Aim of the exercise:
How many lines of the data contain "zeta"? Reply with the number alone.

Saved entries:
------------------------------------------------------------

Lemma two_blocks_ok cov m c j : writes_cuda cov m → card_ok c → 0 ≤ j →
  j * 2 * DMA_BLOCKSIZE + 2 * DMA_BLOCKSIZE ≤ bytes → bytes ≤ INT_MAX →
  ∃ m' c', two_blocks (Z.of_nat disks) dptrs j (m, c) = Ok (m', c') ∧ card_keeps c c' ∧
    writes_cuda (λ k, cov k ∨ in_block (j * 2 * DMA_BLOCKSIZE) (2 * DMA_BLOCKSIZE) k) m'.
Proof using Hd Ha L.
  intros Hw Hc Hj Hb Hmax. unfold two_blocks. pose proof DMA_eq as HD.
  set (off := j * 2 * DMA_BLOCKSIZE) in *. assert (0 ≤ off) as Hoff by (unfold off; lia).
  run int_mul_ok by (unfold INT_MIN, INT_MAX in *; fold off; lia). fold off. run int_add_ok by (unfold INT_MIN, INT_MAX in *; lia). pose proof (writes_cuda_array _ _ Hw) as Ham.
  destruct (copy_two_ok m c off (off + DMA_BLOCKSIZE) DMA_BLOCKSIZE) as (c1 & E1 & K1 & Hl1 & Hl2); [done|done|lia..|].
  run E1. pose proof (card_ok_keeps _ _ K1 Hc) as Hc1. rewrite <-(ck_dp1 _ _ K1) in Hl1. rewrite <-(ck_dp2 _ _ K1) in Hl2.
  pose proof full_grid_eq as Hfg.
  destruct (launch_ready cov m c1 (DEVICE_DP_1 c1) (DEVICE_PQ_1 c1) full_grid off DMA_BLOCKSIZE)
    as (c2 & E2 & K2 & F2 & Hr1); [done|apply Hc1|apply Hc1|apply Hc1|done|lia|lia|].
  unfold on_card. run E2. pose proof (card_ok_keeps _ _ K2 Hc1) as Hc2.
  assert (∀ z, (z < data)%nat → loaded m (cd_mem c2) (DEVICE_DP_2 c2) (off + DMA_BLOCKSIZE) DMA_BLOCKSIZE z) as Hl3.
  { intros z Hz b k Hzb Hk. rewrite <-(Hl2 z Hz b k Hzb Hk), (ck_dp2 _ _ K2). unfold card_byte, peek.
    rewrite F2; [done|]. apply Hc1. }
  destruct (launch_ready cov m c2 (DEVICE_DP_2 c2) (DEVICE_PQ_2 c2) full_grid (off + DMA_BLOCKSIZE) DMA_BLOCKSIZE)
    as (c3 & E3 & K3 & F3 & Hr2); [done|apply Hc2|apply Hc2|apply Hc2|done|lia|lia|].
  run E3. pose proof (card_ok_keeps _ _ K3 Hc2) as Hc3. cbn [snd].
  assert (ready (cd_mem c3) (DEVICE_PQ_1 c3) off DMA_BLOCKSIZE) as Hr3.
  { intros k Hk. rewrite (ck_pq1 _ _ K3), (ck_pq1 _ _ K2). destruct (Hr1 k Hk) as [HP HQ]. unfold peek.
    rewrite F3; [done|]. rewrite <-(ck_pq1 _ _ K2). apply Hc2. }
  rewrite <-(ck_pq2 _ _ K3) in Hr2.
  destruct (fetch_ok cov m c3 (DEVICE_PQ_1 c3) off DMA_BLOCKSIZE) as (m1 & m2 & E4 & E5 & Hw2);
    [done|apply Hc3|done|lia..|].
  run E4. cbn [snd]. run E5. cbn [snd].
  destruct (fetch_ok _ m2 c3 (DEVICE_PQ_2 c3) (off + DMA_BLOCKSIZE) DMA_BLOCKSIZE Hw2) as (m3 & m4 & E6 & E7 & Hw4);
    [apply Hc3|done|lia..|].
  run E6. cbn [snd]. rewrite E7. exists m4, c3. split; [done|]. split; [by etrans; [exact K1|]; etrans|].
  eapply writes_cuda_ext; [|exact Hw4]. intros k. unfold in_block. cbn beta. split; intros; destruct_or?; lia || tauto.
Qed.

(** The bytes of a call of size [bytes] that are processed. *)
Definition covered (k : nat) : Prop :=
  let runs := bytes / (DMA_BLOCKSIZE * 2) in
  let carry := bytes - runs * 2 * DMA_BLOCKSIZE in
  Z.of_nat k < runs * 2 * DMA_BLOCKSIZE ∨ (DMA_BLOCKSIZE ≤ carry ∧ Z.of_nat k < bytes) ∨
  (carry < DMA_BLOCKSIZE ∧ in_block (runs * DMA_BLOCKSIZE) carry k).

Lemma pairs_ok c runs : card_ok c → 0 ≤ runs → runs * 2 * DMA_BLOCKSIZE ≤ bytes → bytes ≤ INT_MAX →
  ∃ m' c', for_lt 0 runs 1 (two_blocks (Z.of_nat disks) dptrs) (m0, c) = Ok (m', c') ∧ card_keeps c c' ∧
    writes_cuda (λ k, Z.of_nat k < runs * 2 * DMA_BLOCKSIZE) m'.
Proof using Hd Ha L.
  intros Hc Hr Hb Hmax. pose proof DMA_eq as HD.
  destruct (for_lt_inv (λ i (s : mem * card), card_keeps c s.2 ∧
      writes_cuda (λ k, Z.of_nat k < i * 2 * DMA_BLOCKSIZE) s.1)
    (two_blocks (Z.of_nat disks) dptrs) 0 runs 1) with (s := (m0, c))
    as ([m' c'] & E & Hk & Hw); [lia|done|unfold INT_MAX in *; lia| | |].
  - intros i [m1 c1] Hi _ [Hk Hw]. cbn in Hk, Hw.
    destruct (two_blocks_ok _ m1 c1 i Hw) as (m2 & c2 & E & K & Hw2); [by eapply card_ok_keeps|lia|lia|lia|].
    exists (m2, c2). split; [done|]. split; [by etrans|]. eapply writes_cuda_ext; [|exact Hw2].
    intros k. cbn beta. unfold in_block. lia.
  - split; [done|]. split; try done; intros; lia.
  - rewrite (loop_end_unique _ _ _ runs runs) in Hw by lia. by exists m', c'.
Qed.

(** The two single-block parts. *)
Lemma tail_ok m c runs : let carry := bytes - runs * 2 * DMA_BLOCKSIZE in
  writes_cuda (λ k, Z.of_nat k < runs * 2 * DMA_BLOCKSIZE) m → card_ok c →
  runs = bytes / (DMA_BLOCKSIZE * 2) → 0 ≤ bytes ≤ INT_MAX →
  ∃ s1 m' c', (if DMA_BLOCKSIZE <=? carry then
      off ← int_mul (runs * 2) DMA_BLOCKSIZE;
      s ← one_block (Z.of_nat disks) dptrs full_grid off DMA_BLOCKSIZE (m, c);
      Ok (runs * 2 + 1, carry - DMA_BLOCKSIZE, s)
    else Ok (runs, carry, (m, c))) = Ok s1 ∧
    (if 0 <? s1.1.2 then
       off ← int_mul s1.1.1 DMA_BLOCKSIZE;
       one_block (Z.of_nat disks) dptrs (s1.1.2 / (THREAD_BLOCKSIZE * 8) + 1) off s1.1.2 s1.2
     else Ok s1.2) = Ok (m', c') ∧ card_keeps c c' ∧ writes_cuda covered m'.
Proof using Hd Ha L.
  intros carry Hw Hc Hr Hb. pose proof DMA_eq as HD. pose proof full_grid_eq as Hfg.
  assert (0 ≤ runs ∧ 0 ≤ carry < 2 * DMA_BLOCKSIZE) as [Hr0 Hc0].
  { subst carry runs. rewrite HD. Z.to_euclidean_division_equations. lia. }
  assert (∀ n, 0 ≤ n → n < DMA_BLOCKSIZE →
    n ≤ (n / (THREAD_BLOCKSIZE * 8) + 1) * THREAD_BLOCKSIZE * 8 ∧
    (n / (THREAD_BLOCKSIZE * 8) + 1) * THREAD_BLOCKSIZE * 8 ≤ DMA_BLOCKSIZE) as Hgrid.
  { intros n Hn1 Hn2. unfold THREAD_BLOCKSIZE. rewrite HD in *. Z.to_euclidean_division_equations. lia. }
  assert (∀ s1, (∃ m1 c1, s1.2 = (m1, c1) ∧ card_ok c1 ∧ card_keeps c c1 ∧ 0 ≤ s1.1.2 < DMA_BLOCKSIZE ∧
      0 ≤ s1.1.1 ∧ s1.1.1 * DMA_BLOCKSIZE + s1.1.2 ≤ bytes ∧ ∃ cov, writes_cuda cov m1 ∧
        ∀ k, cov k ∨ in_block (s1.1.1 * DMA_BLOCKSIZE) s1.1.2 k ↔ covered k) →
    ∃ m' c', (if 0 <? s1.1.2 then
       off ← int_mul s1.1.1 DMA_BLOCKSIZE;
       one_block (Z.of_nat disks) dptrs (s1.1.2 / (THREAD_BLOCKSIZE * 8) + 1) off s1.1.2 s1.2
     else Ok s1.2) = Ok (m', c') ∧ card_keeps c c' ∧ writes_cuda covered m') as Hlast.
  { intros [[j n] s] (m1 & c1 & Es & Hc1 & Hk1 & Hn & Hj & Hbj & cov & Hw1 & Hcov). cbn in *. subst s.
    destruct (Z.ltb_spec 0 n).
    - run int_mul_ok by (unfold INT_MIN, INT_MAX in *; lia).
      destruct (Hgrid n) as [Hg1 Hg2]; [lia|lia|].
      destruct (one_block_ok cov m1 c1 (n / (THREAD_BLOCKSIZE * 8) + 1) (j * DMA_BLOCKSIZE) n) as (m2 & c2 & E & K & Hw2);
        [done|done|lia|lia|lia|done|done|].
      exists m2, c2. split; [exact E|]. split; [by etrans|]. eapply writes_cuda_ext; [|exact Hw2]. done.
    - exists m1, c1. split; [done|]. split; [done|]. eapply writes_cuda_ext; [|exact Hw1].
      intros k. rewrite <-Hcov. unfold in_block. assert (n = 0) as -> by lia. split; [by left|intros [?|?]; [done|lia]]. }
  destruct (Z.leb_spec DMA_BLOCKSIZE carry) as [Hcar|Hcar].
  - run int_mul_ok by (unfold INT_MIN, INT_MAX in *; unfold carry in *; lia).
    destruct (one_block_ok _ m c full_grid (runs * 2 * DMA_BLOCKSIZE) DMA_BLOCKSIZE Hw Hc) as (m1 & c1 & E & K & Hw1);
      [lia|lia|unfold carry in *; lia|lia|lia|].
    run E. destruct (Hlast (runs * 2 + 1, carry - DMA_BLOCKSIZE, (m1, c1))) as (m' & c' & E' & K' & Hw').
    { exists m1, c1. cbn [fst snd]. split; [done|]. split; [by eapply card_ok_keeps|]. split; [done|].
      split; [lia|]. split; [lia|]. split; [unfold carry in *; lia|]. eexists. split; [exact Hw1|].
      intros k. unfold covered, in_block. rewrite <-Hr. cbv zeta. fold carry. unfold carry. lia. }
    eexists _, m', c'. split; [done|]. split_and!; done.
  - destruct (Hlast (runs, carry, (m, c))) as (m' & c' & E' & K' & Hw').
    { exists m, c. cbn [fst snd]. split; [done|]. split; [done|]. split; [done|].
      split; [lia|]. split; [lia|]. split; [unfold carry in *; lia|]. eexists. split; [exact Hw|].
      intros k. unfold covered, in_block. rewrite <-Hr. cbv zeta. fold carry. lia. }
    eexists _, m', c'. split; [done|]. split_and!; done.
Qed.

------------------------------------------------------------

Result of the task:
2